• [WORK TO BE COMPLETED] All lines of the records below that contain the word "panics" must be listed.

SUPPLIED DATA START

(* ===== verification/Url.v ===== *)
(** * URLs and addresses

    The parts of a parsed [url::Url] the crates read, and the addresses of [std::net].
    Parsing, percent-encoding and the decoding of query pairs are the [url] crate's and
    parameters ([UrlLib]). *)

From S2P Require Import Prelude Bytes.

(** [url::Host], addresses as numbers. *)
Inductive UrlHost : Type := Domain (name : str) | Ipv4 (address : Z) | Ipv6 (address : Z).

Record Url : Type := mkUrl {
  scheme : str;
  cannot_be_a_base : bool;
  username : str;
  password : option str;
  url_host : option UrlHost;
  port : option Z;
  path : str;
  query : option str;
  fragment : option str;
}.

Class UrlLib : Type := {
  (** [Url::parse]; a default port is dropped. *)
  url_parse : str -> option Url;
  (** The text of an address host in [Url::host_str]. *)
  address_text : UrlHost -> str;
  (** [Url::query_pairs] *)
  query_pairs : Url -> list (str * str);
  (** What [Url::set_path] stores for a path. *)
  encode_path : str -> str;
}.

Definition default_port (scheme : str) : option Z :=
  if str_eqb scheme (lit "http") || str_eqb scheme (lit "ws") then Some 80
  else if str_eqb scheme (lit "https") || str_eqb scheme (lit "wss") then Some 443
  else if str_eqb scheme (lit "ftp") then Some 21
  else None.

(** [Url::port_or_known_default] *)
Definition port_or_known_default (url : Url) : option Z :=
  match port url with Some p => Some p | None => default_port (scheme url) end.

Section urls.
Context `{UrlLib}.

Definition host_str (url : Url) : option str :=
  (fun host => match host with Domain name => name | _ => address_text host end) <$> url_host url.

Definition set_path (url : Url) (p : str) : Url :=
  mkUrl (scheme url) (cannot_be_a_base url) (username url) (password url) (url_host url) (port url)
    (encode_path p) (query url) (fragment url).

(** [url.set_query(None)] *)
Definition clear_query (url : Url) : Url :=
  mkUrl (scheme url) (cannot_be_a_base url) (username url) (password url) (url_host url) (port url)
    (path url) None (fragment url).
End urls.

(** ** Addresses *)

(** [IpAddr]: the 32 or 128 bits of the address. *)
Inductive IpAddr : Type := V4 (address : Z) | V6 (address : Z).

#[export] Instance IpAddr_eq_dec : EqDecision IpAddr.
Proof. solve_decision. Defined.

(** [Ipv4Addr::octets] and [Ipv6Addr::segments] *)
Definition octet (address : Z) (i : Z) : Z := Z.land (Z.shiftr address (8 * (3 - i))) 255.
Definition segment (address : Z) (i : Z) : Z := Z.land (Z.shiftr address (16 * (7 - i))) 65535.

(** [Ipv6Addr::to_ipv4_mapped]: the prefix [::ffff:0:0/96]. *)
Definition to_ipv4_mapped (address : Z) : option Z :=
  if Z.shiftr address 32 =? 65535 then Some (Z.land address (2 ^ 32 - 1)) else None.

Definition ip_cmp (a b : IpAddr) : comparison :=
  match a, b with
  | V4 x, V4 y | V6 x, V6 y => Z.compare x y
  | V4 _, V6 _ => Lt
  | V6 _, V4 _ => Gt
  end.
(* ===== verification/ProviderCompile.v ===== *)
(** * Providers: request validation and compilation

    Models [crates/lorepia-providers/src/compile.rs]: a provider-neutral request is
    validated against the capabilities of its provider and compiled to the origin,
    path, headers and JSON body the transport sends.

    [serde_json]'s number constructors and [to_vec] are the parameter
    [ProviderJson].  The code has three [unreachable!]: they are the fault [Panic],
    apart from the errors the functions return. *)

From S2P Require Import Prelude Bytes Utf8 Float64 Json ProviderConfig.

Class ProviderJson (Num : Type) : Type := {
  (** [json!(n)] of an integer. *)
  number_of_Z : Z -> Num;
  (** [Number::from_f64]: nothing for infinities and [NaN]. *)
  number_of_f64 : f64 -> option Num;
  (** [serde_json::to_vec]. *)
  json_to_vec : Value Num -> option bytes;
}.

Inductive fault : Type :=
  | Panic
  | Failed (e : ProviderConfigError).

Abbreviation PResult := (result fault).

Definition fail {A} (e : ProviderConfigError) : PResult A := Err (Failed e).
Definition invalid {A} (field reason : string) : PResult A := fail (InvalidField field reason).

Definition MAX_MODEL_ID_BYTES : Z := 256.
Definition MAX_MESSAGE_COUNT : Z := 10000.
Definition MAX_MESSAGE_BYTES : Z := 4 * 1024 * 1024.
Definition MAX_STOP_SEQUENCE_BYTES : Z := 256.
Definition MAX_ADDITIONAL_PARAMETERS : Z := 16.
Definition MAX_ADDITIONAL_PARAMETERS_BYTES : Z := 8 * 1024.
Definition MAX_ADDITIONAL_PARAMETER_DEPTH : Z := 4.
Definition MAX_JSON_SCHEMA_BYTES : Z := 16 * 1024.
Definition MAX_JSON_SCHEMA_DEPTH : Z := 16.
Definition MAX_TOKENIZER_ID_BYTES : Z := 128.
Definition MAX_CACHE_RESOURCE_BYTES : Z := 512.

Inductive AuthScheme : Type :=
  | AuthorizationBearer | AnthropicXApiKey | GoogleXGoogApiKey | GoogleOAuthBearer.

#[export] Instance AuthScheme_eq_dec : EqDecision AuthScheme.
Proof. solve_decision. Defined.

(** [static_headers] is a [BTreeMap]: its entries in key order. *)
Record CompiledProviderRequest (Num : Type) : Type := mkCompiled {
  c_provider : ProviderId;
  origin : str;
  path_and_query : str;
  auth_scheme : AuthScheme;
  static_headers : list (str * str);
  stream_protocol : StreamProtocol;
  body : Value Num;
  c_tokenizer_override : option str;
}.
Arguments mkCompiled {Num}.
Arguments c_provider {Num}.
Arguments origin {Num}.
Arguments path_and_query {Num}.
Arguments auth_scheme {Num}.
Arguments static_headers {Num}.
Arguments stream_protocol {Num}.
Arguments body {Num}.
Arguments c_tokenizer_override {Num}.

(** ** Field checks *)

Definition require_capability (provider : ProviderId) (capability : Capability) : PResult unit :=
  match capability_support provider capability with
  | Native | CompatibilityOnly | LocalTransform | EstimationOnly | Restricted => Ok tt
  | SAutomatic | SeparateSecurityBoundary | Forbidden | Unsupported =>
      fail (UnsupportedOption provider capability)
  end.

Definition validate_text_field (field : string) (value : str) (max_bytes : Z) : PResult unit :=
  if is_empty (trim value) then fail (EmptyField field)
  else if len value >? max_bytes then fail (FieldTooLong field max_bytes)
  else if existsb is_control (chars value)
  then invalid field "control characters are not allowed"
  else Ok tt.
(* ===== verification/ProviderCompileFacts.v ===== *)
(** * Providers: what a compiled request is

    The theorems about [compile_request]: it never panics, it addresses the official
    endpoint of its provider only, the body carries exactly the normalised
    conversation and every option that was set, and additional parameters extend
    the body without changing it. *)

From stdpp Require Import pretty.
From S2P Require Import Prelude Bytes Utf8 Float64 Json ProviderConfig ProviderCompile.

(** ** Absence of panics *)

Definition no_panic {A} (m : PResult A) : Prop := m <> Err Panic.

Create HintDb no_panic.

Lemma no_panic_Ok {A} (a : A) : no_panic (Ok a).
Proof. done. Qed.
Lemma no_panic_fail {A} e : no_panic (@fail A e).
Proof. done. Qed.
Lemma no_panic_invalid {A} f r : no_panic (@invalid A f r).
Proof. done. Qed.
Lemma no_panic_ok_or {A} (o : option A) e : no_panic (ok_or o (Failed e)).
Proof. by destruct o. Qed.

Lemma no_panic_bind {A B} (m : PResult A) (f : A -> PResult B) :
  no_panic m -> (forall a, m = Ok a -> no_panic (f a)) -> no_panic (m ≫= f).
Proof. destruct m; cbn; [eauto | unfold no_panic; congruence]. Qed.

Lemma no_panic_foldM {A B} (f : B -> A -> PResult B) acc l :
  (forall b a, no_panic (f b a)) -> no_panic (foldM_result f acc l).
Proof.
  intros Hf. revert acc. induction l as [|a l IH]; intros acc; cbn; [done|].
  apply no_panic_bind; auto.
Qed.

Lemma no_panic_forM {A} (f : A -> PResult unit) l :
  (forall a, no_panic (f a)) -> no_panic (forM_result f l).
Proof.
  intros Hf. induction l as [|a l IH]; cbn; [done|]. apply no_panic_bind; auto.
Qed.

SUPPLIED DATA END
SUPPLIED DATA START

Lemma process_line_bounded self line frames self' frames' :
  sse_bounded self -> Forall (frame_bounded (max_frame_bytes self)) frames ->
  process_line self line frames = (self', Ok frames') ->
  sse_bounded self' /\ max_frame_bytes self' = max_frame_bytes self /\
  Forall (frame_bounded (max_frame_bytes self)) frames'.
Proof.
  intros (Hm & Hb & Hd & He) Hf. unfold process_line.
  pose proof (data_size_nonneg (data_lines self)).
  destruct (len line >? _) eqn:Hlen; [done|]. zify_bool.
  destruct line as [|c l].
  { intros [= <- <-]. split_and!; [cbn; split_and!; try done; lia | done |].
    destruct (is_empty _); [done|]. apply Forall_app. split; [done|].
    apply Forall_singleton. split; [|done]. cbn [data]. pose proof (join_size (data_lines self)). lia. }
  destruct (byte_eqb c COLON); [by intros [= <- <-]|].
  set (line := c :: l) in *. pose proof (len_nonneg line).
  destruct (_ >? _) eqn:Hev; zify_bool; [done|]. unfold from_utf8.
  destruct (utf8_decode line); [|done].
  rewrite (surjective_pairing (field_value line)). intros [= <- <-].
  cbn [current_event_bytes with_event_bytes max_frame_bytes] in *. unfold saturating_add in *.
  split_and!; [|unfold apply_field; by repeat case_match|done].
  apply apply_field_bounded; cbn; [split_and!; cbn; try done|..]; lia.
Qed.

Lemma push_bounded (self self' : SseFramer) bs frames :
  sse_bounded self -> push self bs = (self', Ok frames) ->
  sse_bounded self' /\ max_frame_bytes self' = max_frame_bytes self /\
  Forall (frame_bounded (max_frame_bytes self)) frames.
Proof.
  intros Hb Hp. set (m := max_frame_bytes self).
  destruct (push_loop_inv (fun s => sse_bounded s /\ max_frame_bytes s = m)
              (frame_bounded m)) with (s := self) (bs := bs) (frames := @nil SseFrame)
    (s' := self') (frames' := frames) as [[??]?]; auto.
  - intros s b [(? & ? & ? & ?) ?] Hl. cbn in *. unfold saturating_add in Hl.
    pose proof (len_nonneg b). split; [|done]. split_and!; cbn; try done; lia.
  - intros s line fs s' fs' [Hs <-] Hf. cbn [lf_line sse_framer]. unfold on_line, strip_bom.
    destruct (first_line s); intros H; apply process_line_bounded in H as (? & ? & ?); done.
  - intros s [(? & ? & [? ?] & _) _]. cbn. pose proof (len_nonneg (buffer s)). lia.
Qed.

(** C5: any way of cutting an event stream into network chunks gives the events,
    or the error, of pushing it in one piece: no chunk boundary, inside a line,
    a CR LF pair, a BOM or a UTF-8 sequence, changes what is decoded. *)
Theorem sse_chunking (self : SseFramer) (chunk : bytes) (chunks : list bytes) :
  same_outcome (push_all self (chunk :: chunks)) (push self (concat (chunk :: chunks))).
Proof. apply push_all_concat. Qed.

SUPPLIED DATA END

• [RESPONSE BELOW]
    The theorems about [compile_request]: it never panics, it addresses the official
(** ** Absence of panics *)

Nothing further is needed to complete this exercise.